The authors of the notes and the women who made the offensive comments were never identified despite an investigation, however the trust admitted all three incidents happened.
In June 2021, the transgender woman was left ’embarrassed’ when she was questioned by her manager about whether she wore underwear.
Concluding, Employment Judge Sarah-Jane Davies ruled a female manager quizzed her because she is transgender.
Judge Davies said: ‘A concern about the woman’s state of undress in the changing rooms was likely to be connected with the fact that she is a transgender woman.
‘This was a communal changing room with a shower cubicle. It did not seem to the Tribunal likely that there would have been a concern about a cisgender woman in a state of undress while changing in such a changing room.

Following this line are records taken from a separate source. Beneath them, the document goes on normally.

(* ===== verification/Prelude.v ===== *)
(** * Verification of the AIM kernel

    AIM is a small multiprocessor kernel in C.  This library models its MIPS32
    configuration (32-bit pointers and [long], 64-bit physical addresses, 4 KiB
    pages, kernel segment at 0x80000000; the machine constants are those of
    mach-loongson3a), and the files of the PC port that take the place of MIPS
    ones, as executable definitions and proves what its components promise.

    ** How the program is modelled

    Every C function is a Gallina function with the source's name (a leading
    [__] is dropped).  A function that can stop the kernel returns a [res]:
    [Ok], or [Err] with [Panicked] (panic or a failed assert), [BadPtr] (an
    access outside every object, undefined in C) or [OutOfFuel].  Static
    variables are fields of a state record that is passed along.  Structures
    that are linked together live in typed stores from addresses to fields, so
    that aliasing and use after free are visible; everything else is a byte
    memory.  Integers are [Z] with the wrap-around of their width written out
    ([w8], [w16], [w32], [w64], [sgn]).  A function pointer is the name of one
    of the functions that the kernel stores in it, or, where another component
    is called, an interface class.  Loops are instances of [loop] with a fuel
    that the theorems show to be enough: it is computed from the size of the
    list, the number of pages or the number of words that the loop visits; only
    the length of a string, the number of polls of a device, the depth of the
    tree of buses and the nesting of the two memory allocators are parameters,
    with the bound they must exceed as a hypothesis.  The entries of the
    kernel and the context switch on MIPS are lists of instructions run by an interpreter, other
    assembly is modelled by its effect on registers and memory; concurrency (spinlocks, semaphores, the
    start of the other processors) as step relations in which every access of
    every processor to shared memory is a step.

    ** The files

    - Prelude: outcomes, the proof rules [wp] (total correctness) and [wpp]
      (that or a panic), loops, fixed-width integers, arrays, tactics.
    - Util: include/util.h, include/sys/types.h and the address conversions.
    - Bitops: include/bitops.h, include/arch/mips/arch-bitops.h.
    - Bitmap: include/bitmap.h, kern/lib/libbitmap, bit operations of atomic.h.
    - DList: include/list.h, refined to mathematical lists.
    - MmState: state of the memory managers and the interface [Kmem] between
      the page allocator and the object allocator, with its laws [KmemLaws]
      (it may run out of objects) and [KmemRoom] (it has room for some more).
    - Libc: lib/libc memory and string functions on the byte memory.
    - Palloc: kern/mm/pmm/palloc.c, the first-fit page allocator, refined to a
      sorted list of coalesced blocks, for every lawful object allocator.
    - Pmm: kern/mm/pmm/pmm.c, the front end of the page allocator.
    - Simple: kern/mm/vmm/simple.c, the bootstrap heap and the bitmap slabs.
    - Vmm: kern/mm/vmm/vmm.c, and the knot that lets the two allocators call each
      other ([kmem]); the bootstrap heap satisfies [KmemLaws].
    - Init: kern/init/init.c and init_free_pages of kern/arch/mips/arch_mmu.c.
    - Cp0: the coprocessor registers of include/arch/mips/mipsregs.h and tlb.h, the
      translation buffer behind them, and tlb_flush of kern/arch/mips/arch_mmu.c.
    - Pgtable: kern/arch/mips/pgtable.c, two-level page tables in byte memory.
    - Sync: include/arch/mips/arch-sync.h, arch-irq.h, atomic.h and
      include/aim/sync.h: ticket spinlock, semaphore, recursive lock.
    - Uvm: kern/mm/uvm.c, user address spaces.
    - Areas: [create_uvm] over every object allocator that satisfies the
      interface [ObjLaws]; the bootstrap heap does, and [KmemRoom].
    - SlabHeap: so does the slab allocator, while its pages have free slots.
    - Teardown: [destroy_uvm] over the same interface, and the round trip.
    - Lifetime: [mm_new] and [mm_destroy] over the same interface.
    - Clone: [mm_clone], with two address spaces side by side.
    - Tlb: the refill handler of kern/arch/mips/tlbex.S and the loads and stores of
      user programs through the translation buffer.
    - MmTest: kern/mm/test.c, the self test that runs all of this together.
    - Proc: kern/proc/proc.c, namespace.c, proctree.c, kern/arch/mips/proc.c.
    - Sched: kern/proc/sched/sched.c and scheduler.c, kern/proc/initproc.c.
    - EarlyKmmap: kern/mm/kmmap/early_kmmap.c, kern/mm/mmu.c, kern/mm/jump.c.
    - Trap: kern/arch/mips/arch_trap.c with include/arch/mips/decode.h,
      kern/trap/trap.c.
    - Entry: kern/arch/mips/trapentry.S and switch.S with the macros of
      include/arch/mips/stack.h, as instructions on registers and memory.
    - Start: forkret and proc_trap_return of kern/arch/mips/proc.c, from the switch
      to a new process to the first instruction of its program.
    - Snprintf: lib/libc/snprintf.c.
    - Bus: include/aim/device.h, include/aim/io.h, drivers/io/io-mem.c and
      io-port.c; the machine is the class [Hw].
    - Console: drivers/serial/uart-ns16550.c, kern/dev/console.c,
      kern/panic/panic.c; the device is the class [Ns16550].
    - Dev: kern/dev/index/index.c and devlist.c, drivers/common/core.c.
    - Boot: kern/init/early_init.c, the initcall of the UART driver,
      kern/arch/mips/arch_smp.c.
    - Head: kern/arch/mips/entry.S, the entries of all processors.
    - Bootmain: boot/bootmain.c, the boot loader, with the headers it reads;
      the ports are the class [Ports], the disk behind them the class [Ata].
    - Mp: kern/arch/i386/arch_mp.c, the processor tables of the BIOS.
    - I386: descriptors, trap dispatch, boot page directory and spinlock of the
      i386 port (kern/arch/i386/arch_mmu.c, arch_trap.c, arch_early_init.c,
      include/arch/i386).
    - Apic: kern/arch/i386/arch_lapic.c and arch_smp.c; the controller is the
      class [Lapic] with the laws [LapicOk], and the start of the other
      processors is the step relation [sstep].
    - Semaphore: semaphores and counters of include/arch/i386/arch-sync.h and
      atomic.h, with the step relation [sem_step].
    - I386Pg: kern/arch/i386/pgoperation.c, the page tables of the PC.
    - I386Proc: kern/arch/i386/proc.c and switch.S.
    - I386Trap: kern/arch/i386/vectors.S and trap_asm.S as instructions.

    ** What the theorems show

    Memory: page allocation and freeing refine a sorted, coalesced list of free
    blocks, freeing undoes allocation, aligned allocation gives its padding
    back, objects handed out by the slabs are distinct and inside their page,
    and the boot sequence establishes the invariants ([palloc_alloc_correct],
    [palloc_free_correct], [palloc_roundtrip], [alloc_aligned_correct],
    [page_fill_correct], [slab_alloc_correct], [slab_free_correct],
    [boot_pages_correct]).  Address spaces: mapping makes exactly the pages of
    the range translate as requested, the searches for areas find what the
    sorted list contains, and copying between user and kernel memory moves every
    byte wherever the page boundaries fall; new user memory gets one area, one
    new frame and one translation per page, in its place in the sorted list;
    removing it undoes this without a leak, destroying the address space gives
    everything back, and a copy has the same mappings, permissions and contents
    in frames of its own; programs see through the translation buffer what the
    page tables say, and the kernel's own test of all this passes and loses
    nothing ([map_pages_correct],
    [find_vma_before_correct], [find_continuous_correct], [copy_fill_correct],
    [create_uvm_correct], [destroy_uvm_correct], [create_destroy_roundtrip],
    [mm_destroy_correct], [mm_life_roundtrip], [clone_space_correct],
    [user_program_correct], [mm_test_correct], [early_mappings_correct]).  Concurrency and processes: mutual exclusion and
    service of the spinlock in the order of arrival (and, when every processor
    keeps taking steps, for each that waits), the recursive lock, the scheduler's
    invariant that no process runs on two processors, process numbers, the
    process tree, trap handling with emulation of the branch before a delay
    slot, the registers that an exception saves and restores around the C
    handler and the registers that a switch of contexts exchanges, the way of
    a new process or the child of a fork into user mode, the entry of the
    kernel, disjoint stacks ([spinlock_mutual_exclusion],
    [spinlock_fifo_progress], [recursive_lock_correct], [schedule_correct],
    [kpid_correct], [proctree_correct], [trap_handler_correct],
    [trap_path_correct], [switch_regs_correct],
    [first_run_correct], [boot_entry_correct], [smp_stacks_correct]).  Devices: formatted output is what C
    prescribes, cut to the buffer, for the widths where the code agrees with C; the
    console sends exactly the text that is formatted; accesses
    through a tree of buses reach the sum of the base addresses; the device
    index is a sorted list with lookups, insertion and removal
    ([vsnprintf_correct], [kprintf_correct], [bus_access_correct],
    [device_index_correct], [discover_correct], [console_handover_correct]).
    Bring-up of a PC: the boot loader places every segment of the kernel image
    and calls its entry, the processors of the BIOS tables are found, the boot
    directory translates every early mapping, descriptors and gates say what
    they were given, the exchange lock excludes, a semaphore admits as many
    processors as its limit and lets every processor through in the end, in some
    continuation of every run, the interrupt controller is programmed as meant,
    every other processor comes up with its own stack and the kernel's page
    directory, page tables translate what was mapped, a process goes on
    where it was switched away from, and a trap finds all registers of the
    interrupted program in its frame and gives them back ([bootmain_correct],
    [mpinit_correct], [boot_directory_correct], [descriptors_correct],
    [xchg_lock_correct], [semaphore_correct], [lapic_init_correct],
    [smp_startup_handshake], [i386_pages_correct], [process_switch_correct],
    [i386_trap_path_correct]).  Libraries: lists, bitmaps, bit searches, copying and
    strings.

    Where the code does not do what it means to, a theorem states what it does:
    [unmap_pages_first], [stale_translation], [kpid_correct] (last part),
    [find_vma_before_head], [pick_none], [wakeup_deadlocks], [blez_negative], [link_not_taken],
    [jump_last_word], [stack_macros], [slave_stack_shared], [early_mapping_duplicate],
    [bitmap_test_bit_word], [generic_fls64_ignores_high], [dev_next_past_end],
    [trailing_percent], [int_text_conforms], [console_dynamic_base],
    [early_map_small], [rom_half_searched],
    [mpinit_correct] (last part), [destroy_uvm_correct] (the run that ends with the
    list), [i386_init_stale], [i386_map_present], [i386_pages_correct] (the size
    that is returned), [process_switch_correct] (the child of a fork),
    [i386_trap_path_correct] (the flags of a new process).

    ** Not modelled

    The ARM port, whose functions are mostly empty; the boot code of the PC in
    assembly; the order of calls in [master_init] and
    [master_early_init], which end in endless loops; the
    text of debugging messages inside the components ([kprintf] itself is
    modelled); caches and memory ordering weaker than sequential consistency
    (the source relies on the machine for it).  The page allocator
    needs an object for every block of free memory and stops the kernel without
    one; the theorems on freeing user memory are total, with the number of
    objects it may need as a hypothesis, where those on the allocator alone state
    both outcomes ([palloc_free_correct], [palloc_roundtrip]: the kernel stops
    only when there is no object).  In the
    scheduler's model a switch of contexts exchanges all registers of the two
    processes; which of them switch.S really saves is [switch_regs_correct].  In
    the start of the other processors of a PC, the commands of [lapicstartap] to
    one processor are one step, and what [slave_init] does before it reports is
    not part of the relation.

    The address space operations are proved for a heap that serves its objects
    without a page: the bootstrap heap, or slabs with free slots in pages that
    keep an object.  The case in which the slab allocator takes a page in the
    middle of such an operation, or gives its last one back, is not part of
    these theorems; [allocator_boot_test] runs it on a concrete machine.

    ** What could follow

    An interface to the heap whose operations may take and return pages, the
    caching interface with an allocator behind it, and the functional
    behaviour of [probe_devices] over several passes. *)
From stdpp Require Export base numbers list gmap.
From Stdlib Require Export ZArith Lia.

‘The Tribunal therefore concluded that [the manager] asked the questions because of a concern that the woman as a transgender woman might be in a state of undress in the female changing room.
‘That was because of gender reassignment. Mrs Hawkshaw would not have asked the questions of a cisgender woman.’
The woman won a claim of gender reassignment discrimination related to the underwear questions.
The transgender woman also brought a series of other claims of discrimination, over how her managers and the trust handled her complaints and absence record, and also alleging that they didn’t support her.
However, all these claims failed because the tribunal ruled the trust did support her and dealt with her complaints appropriately.
The failed claims included harassment related to sex, victimisation, disability discrimination, and a separate gender reassignment discrimination claim.
The woman, who has a university degree, resigned from the trust last year.